One factor that complicates this approach is the need for objects to participate in multiple data structures and therefore the need to share objects between modules analyzed by different algorithms. To eliminate the possibility that one module may corrupt another's data structures (and to ensure that each algorithm analyzes all of the relevant code), modules encapsulate fields {\em (and not objects):} the underlying language prevents one module from accessing the fields of another module. Each module therefore encapsulates all of the fields required to implement its data structure; objects that participate in multiple data structures from multiple modules contain fields from each of these modules.

(*) Sets and Interfaces: Each module has an implementation and an interface. It is the responsibility of the analysis to verify that the implementation correctly implements the interface. Instead of exposing the implementation details of the encapsulated data structure, the interface uses a collection of abstract sets to summarize the effect of each procedure. This collection of sets characterizes how objects participate in various data structures. For example, the interface for a linked list might have an abstract set that contains all of the objects in the linked list. The interface for the insert procedure would indicate that the procedure adds the inserted object into the set; the interface for the remove procedure would indicate a corresponding removal from the set.

(*) Abstraction Modules and Data Structure Consistency: Each analysis uses an abstraction module to establish the connection between the module's implementation and its interface. This abstraction module enables each analysis to translate the set membership properties of those objects that cross module boundaries back into concrete data structure properties. These concrete properties are often crucial for preserving the internal consistency of the data structures.

For example, a list insert procedure may require that an object to be inserted must not already be a member of the abstract set containing all of the objects in the list. This set membership property, in turn, may enable the analysis of the insert procedure to recognize that the object is not already present in the list, which may be the precondition required to preserve the internal consistency of the list data structure.

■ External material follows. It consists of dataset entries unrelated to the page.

(** * Job recommendation pipeline: sampler, similarity vectorizers, top-N extractor

    A shallow embedding of [notebook/generate_data.py] (and of the copy of
    [get_top_n_recs] and of the similarity block in
    [notebook/generate_sample_data.py]).

    Conventions of the embedding:
    - a pandas [DataFrame] is the list of its rows, a [Series] indexed by
      labels is an association list in index order, a Python [dict] is an
      association list in insertion order;
    - NumPy and Python floats are modelled by the rationals they stand for
      ([Q]); comparisons, [int()] and [round()] are the exact ones on that
      rational. The division and the product of the sampler, whose result
      [int()] truncates, are rounded to float64 as the machine does; the
      similarity scores, which are rounded to 4 decimals before they are
      emitted, are computed exactly;
    - [np.argsort] and [DataFrame.sample] are parameters with the contract
      of the library function;
    - Python exceptions are results [Raise e]; loops carry fuel, and
      [OutOfFuel] is the answer of a loop that was not given enough. *)

From Stdlib Require Import String Ascii ZArith QArith Qabs Qround Qpower Bool Lia Lqa List
  Permutation Sorted.
Import ListNotations.

Local Open Scope string_scope.
Local Open Scope list_scope.

(** ** Results of fallible code *)

Inductive exn : Type :=
| IndexError
| ValueError.

Inductive result (A : Type) : Type :=
| Ok (a : A)
| Raise (e : exn)
| OutOfFuel.

Arguments Ok {A} a.
Arguments Raise {A} e.
Arguments OutOfFuel {A}.

Definition bind {A B : Type} (r : result A) (k : A -> result B) : result B :=
  match r with
  | Ok a => k a
  | Raise e => Raise e
  | OutOfFuel => OutOfFuel
  end.

Notation "x <- r ;; k" := (bind r (fun x => k))
  (at level 61, r at next level, right associativity).

(** [xs[i]] for a list, a NumPy row or [df.iloc[i]], with a non-negative
    index: out of range raises [IndexError]. *)
Definition item {A : Type} (xs : list A) (i : nat) : result A :=
  match nth_error xs i with
  | Some x => Ok x
  | None => Raise IndexError
  end.

(** [xs[i] = v] on a copy of the row. *)
Fixpoint set_item {A : Type} (xs : list A) (i : nat) (v : A) : result (list A) :=
  match xs, i with
  | [], _ => Raise IndexError
  | _ :: xs', O => Ok (v :: xs')
  | x :: xs', S i' => ys <- set_item xs' i' v ;; Ok (x :: ys)
  end.

(** A list comprehension [[f(j) for j in js]] whose body may raise. *)
Fixpoint for_each {A B : Type} (f : A -> result B) (js : list A) : result (list B) :=
  match js with
  | [] => Ok []
  | j :: js' => y <- f j ;; ys <- for_each f js' ;; Ok (y :: ys)
  end.

(** ** Job records *)

Record Job : Type := mkJob {
  id : string;
  title : string;
  company : string;
  city : string;
  state : string;
  country : string;
  remote : bool;
  description : string;
  education : string;
  job_type : string;
  category : string;
  experience : string;
  url : string;
  date : string
}.

Definition DataFrame : Type := list Job.

(** ** Numbers *)

(** [int(x)] on a float: truncation toward zero. *)
Definition int_of_float (x : Q) : Z := Z.quot (Qnum x) (Zpos (Qden x)).

(** [round(x)]: the nearest integer, a tie going to the even one. *)
Definition round_half_even (x : Q) : Z :=
  let n := Qnum x in
  let d := Zpos (Qden x) in
  let f := (n / d)%Z in
  match (2 * (n mod d) ?= d)%Z with
  | Lt => f
  | Gt => (f + 1)%Z
  | Eq => if Z.even f then f else (f + 1)%Z
  end.

(** [round(x, 4)]. *)
Definition round4 (x : Q) : Q := Qmake (round_half_even (x * 10000)) 10000.

(** The exponent [e] of the binade of a rational that is not zero:
    [2^e <= |x| < 2^(e+1)]. *)
Definition binade (x : Q) : Z :=
  let d := (Z.log2 (Z.abs (Qnum x)) - Z.log2 (Zpos (Qden x)))%Z in
  if Qle_bool (2 ^ d) (Qabs x) then d else (d - 1)%Z.

(** The float64 nearest to a rational: a significand of 53 bits, the
    nearest value, a tie going to the even significand. The exponent is
    not bounded: a share of the frame and its product with the target
    size are far from the overflow and underflow thresholds of float64. *)
Definition float64 (x : Q) : Q :=
  match Qnum x with
  | Z0 => 0
  | _ => let ulp := (2 ^ (binade x - 52))%Q in
         Qred (inject_Z (round_half_even (x / ulp)) * ulp)
  end.

(** The conversion of an integer to float64, and the float64 operations
    [a / b] and [a * b]: the exact result, rounded. *)
Definition float_of_int (z : Z) : Q := float64 (inject_Z z).

Definition float_div (a b : Q) : Q := float64 (a / b).

Definition float_mul (a b : Q) : Q := float64 (a * b).

(** ** Top-N extractor *)

Definition Matrix : Type := list (list Q).

Definition score (scores : list Q) (i : nat) : Q := nth i scores 0%Q.

(** [ascending scores a b]: the score at index [a] is not above the score
    at index [b]. *)
Definition ascending (scores : list Q) (a b : nat) : Prop :=
  (score scores a <= score scores b)%Q.

(** [np.argsort(scores)]: the indices of the row by ascending score. The
    code calls it with the default kind, which NumPy documents as not
    stable: which of two equal scores comes first is left to the sort
    NumPy runs. The sort is therefore a parameter, with the contract of
    [np.argsort]: the result holds every index of the row once, and the
    scores do not decrease along it. *)
Class Argsort : Type := {
  argsort : list Q -> list nat;
  argsort_perm : forall scores : list Q,
      Permutation (argsort scores) (seq 0 (length scores));
  argsort_ascending : forall scores : list Q,
      StronglySorted (ascending scores) (argsort scores)
}.

(** [np.argsort(scores)[::-1][:n]]. *)
Definition top_indices {np : Argsort} (scores : list Q) (n : nat) : list nat :=
  firstn n (rev (argsort scores)).

(** The dict [{'id': ..., 'score': ...}] of one recommendation. *)
Definition Rec : Type := (string * Q)%type.

Definition rec_entry (df : DataFrame) (scores : list Q) (top_n : list nat) (j : nat)
  : result Rec :=
  c <- item top_n j ;;
  job <- item df c ;;
  s <- item scores c ;;
  Ok (id job, round4 s).

(** The row of the matrix with the self-entry set to -1. *)
Definition masked_row (sim_matrix : Matrix) (i : nat) : result (list Q) :=
  row <- item sim_matrix i ;;
  set_item row i (-1)%Q.

(** The body of the loop over [i]: the list stored under the id of row [i]. *)
Definition recs_of_row {np : Argsort} (sim_matrix : Matrix) (df : DataFrame)
  (n i : nat) : result (list Rec) :=
  scores <- masked_row sim_matrix i ;;
  for_each (rec_entry df scores (top_indices scores n)) (seq 0 n).

Definition Recs : Type := list (string * list Rec).

(** [d[k] = v] on a dict: an existing key keeps its place. *)
Fixpoint dict_set {V : Type} (k : string) (v : V) (d : list (string * V))
  : list (string * V) :=
  match d with
  | [] => [(k, v)]
  | (k', v') :: d' =>
      if String.eqb k' k then (k, v) :: d' else (k', v') :: dict_set k v d'
  end.

Fixpoint dict_get {V : Type} (k : string) (d : list (string * V)) : option V :=
  match d with
  | [] => None
  | (k', v') :: d' => if String.eqb k' k then Some v' else dict_get k d'
  end.

Fixpoint get_top_n_loop {np : Argsort} (sim_matrix : Matrix) (df : DataFrame)
  (n : nat) (rows : list nat) (recs : Recs) : result Recs :=
  match rows with
  | [] => Ok recs
  | i :: rows' =>
      l <- recs_of_row sim_matrix df n i ;;
      job <- item df i ;;
      get_top_n_loop sim_matrix df n rows' (dict_set (id job) l recs)
  end.

Definition get_top_n_recs {np : Argsort} (sim_matrix : Matrix) (df : DataFrame)
  (n : nat) : result Recs :=
  get_top_n_loop sim_matrix df n (seq 0 (length df)) [].

Definition TOP_N : nat := 3.

(** A sort to run examples with: the insertion sort over the indices of
    the row, which leaves equal scores in ascending index order (the
    answer of [np.argsort(scores, kind='stable')]). The index [i], which
    stood before every index of [sorted] in the row, stays before the
    first index whose score is not smaller. *)
Fixpoint insert_index (scores : list Q) (i : nat) (sorted : list nat) : list nat :=
  match sorted with
  | [] => [i]
  | k :: rest =>
      if Qle_bool (score scores i) (score scores k) then i :: sorted
      else k :: insert_index scores i rest
  end.

Definition stable_indices (scores : list Q) : list nat :=
  fold_right (insert_index scores) [] (seq 0 (length scores)).

(** Another sort that meets the contract: the insertion sort that puts
    the index [i] behind the indices of the same score, which leaves equal
    scores in descending index order. *)
Fixpoint insert_index_behind (scores : list Q) (i : nat) (sorted : list nat) : list nat :=
  match sorted with
  | [] => [i]
  | k :: rest =>
      if Qle_bool (score scores k) (score scores i)
      then k :: insert_index_behind scores i rest
      else i :: sorted
  end.

Definition tie_reversing_indices (scores : list Q) : list nat :=
  fold_right (insert_index_behind scores) [] (seq 0 (length scores)).

(** ** Stratified sampler *)

(** The columns [drop_duplicates] compares: title, company and city. *)
Definition same_key (a b : Job) : bool :=
  String.eqb (title a) (title b) && String.eqb (company a) (company b)
  && String.eqb (city a) (city b).

(** [df.drop_duplicates(subset=[...])]: the first row of each key stays. *)
Fixpoint drop_duplicates_from (seen : list Job) (df : DataFrame) : DataFrame :=
  match df with
  | [] => []
  | j :: df' =>
      if existsb (same_key j) seen then drop_duplicates_from seen df'
      else j :: drop_duplicates_from (j :: seen) df'
  end.

Definition drop_duplicates (df : DataFrame) : DataFrame :=
  drop_duplicates_from [] df.

(** [s.replace('', default)] on one cell. *)
Definition replace_empty (default s : string) : string :=
  if String.eqb s "" then default else s.

Definition with_category (f : string -> string) (j : Job) : Job :=
  mkJob (id j) (title j) (company j) (city j) (state j) (country j) (remote j)
    (description j) (education j) (job_type j) (f (category j)) (experience j)
    (url j) (date j).

(** A Series of integers indexed by category label. *)
Definition Series : Type := list (string * Z).

Definition series_sum (s : Series) : Z := fold_right Z.add 0%Z (map snd s).

(** The labels of a column in the order they are first seen. *)
Fixpoint uniq (labels : list string) : list string :=
  match labels with
  | [] => []
  | x :: rest => x :: filter (fun y => negb (String.eqb y x)) (uniq rest)
  end.

Fixpoint insert_count (p : string * Z) (sorted : Series) : Series :=
  match sorted with
  | [] => [p]
  | q :: rest =>
      if (snd q <=? snd p)%Z then p :: sorted else q :: insert_count p rest
  end.

(** [column.value_counts()]: one entry per label, by descending count,
    equal counts in first-seen order. *)
Definition value_counts (labels : list string) : Series :=
  fold_right insert_count []
    (map (fun c => (c, Z.of_nat (count_occ string_dec labels c))) (uniq labels)).

(** [cat_counts / cat_counts.sum()]: the true division of two integer
    arrays, which converts both sides to float64. *)
Definition proportions (cat_counts : Series) : list (string * Q) :=
  let total := series_sum cat_counts in
  map (fun p => (fst p, float_div (float_of_int (snd p)) (float_of_int total))) cat_counts.

(** [(cat_proportions * n).apply(lambda x: max(int(x), min_per_group))]:
    the product of the float64 column with the integer [n] is a float64
    column. *)
Definition initial_quotas (n min_per_group : Z) (cat_proportions : list (string * Q))
  : Series :=
  map (fun p => (fst p,
                 Z.max (int_of_float (float_mul (snd p) (float_of_int n))) min_per_group))
      cat_proportions.

(** [s.idxmax()]: the label of the first largest entry; an empty Series
    raises [ValueError]. *)
Fixpoint idxmax_from (best : string * Z) (s : Series) : string :=
  match s with
  | [] => fst best
  | p :: s' => if (snd best <? snd p)%Z then idxmax_from p s' else idxmax_from best s'
  end.

Definition idxmax (s : Series) : result string :=
  match s with
  | [] => Raise ValueError
  | p :: s' => Ok (idxmax_from p s')
  end.

(** [s[label] += d]. *)
Definition series_add (label : string) (d : Z) (s : Series) : Series :=
  map (fun p => if String.eqb (fst p) label then (fst p, (snd p + d)%Z) else p) s.

(** [while cat_samples.sum() > n: cat_samples[cat_samples.idxmax()] -= 1]. *)
Fixpoint shrink_quotas (fuel : nat) (n : Z) (cat_samples : Series) : result Series :=
  if (n <? series_sum cat_samples)%Z then
    largest <- idxmax cat_samples ;;
    match fuel with
    | O => OutOfFuel
    | S fuel' => shrink_quotas fuel' n (series_add largest (-1) cat_samples)
    end
  else Ok cat_samples.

(*) Properties Involving Multiple Modules: Systems often maintain important data structure consistency invariants that involve multiple data structures and cross encapsulation boundaries. For example, some systems may require the sets of objects that participate in two data structures to be disjoint; others may require every object present in one data structure to also be present in another. Such invariants are typically violated (temporarily and legitimately) as modules execute a coordinated sequence of data structure updates. Because these invariants involve objects that participate in different data structures encapsulated in different modules analyzed by different analyses, the analyses must somehow interoperate if they are to successfully verify the invariant.

The approach uses analysis scopes to identify invariants that involve sets from multiple modules. Some of these modules are exported and can be invoked from outside the scope; the other modules may be invoked only from within the scope. When our analysis processes an exported module it ensures that, if the invariant holds upon entry to the exported modules, then it is correctly restored upon exit.

For invariants that involve multiple modules, the set abstraction enables different analyses to combine their results to verify that the program properly coordinates its data structure operations to preserve the invariant. This approach therefore enables the application of arbitrarily sophisticated analyses to the modules that require the precision such analyses can bring, while supporting the use of simpler, more efficient analyses in the remainder of the program.

Together, these features enable the focused application of a full range of precise analyses to programs that contain multiple data structures encapsulated in multiple modules. They promote the development of a range of pluggable analyses that developers can deploy as necessary to verify important data structure consistency properties. Abstract sets enable different analyses to communicate and interoperate to verify properties that cross module boundaries to involve multiple data structures. Our approach supports the appropriately verified participation of objects in multiple data structures, including patterns in which objects migrate sequentially through different data structures and patterns in which objects participate in multiple data structures simultaneously.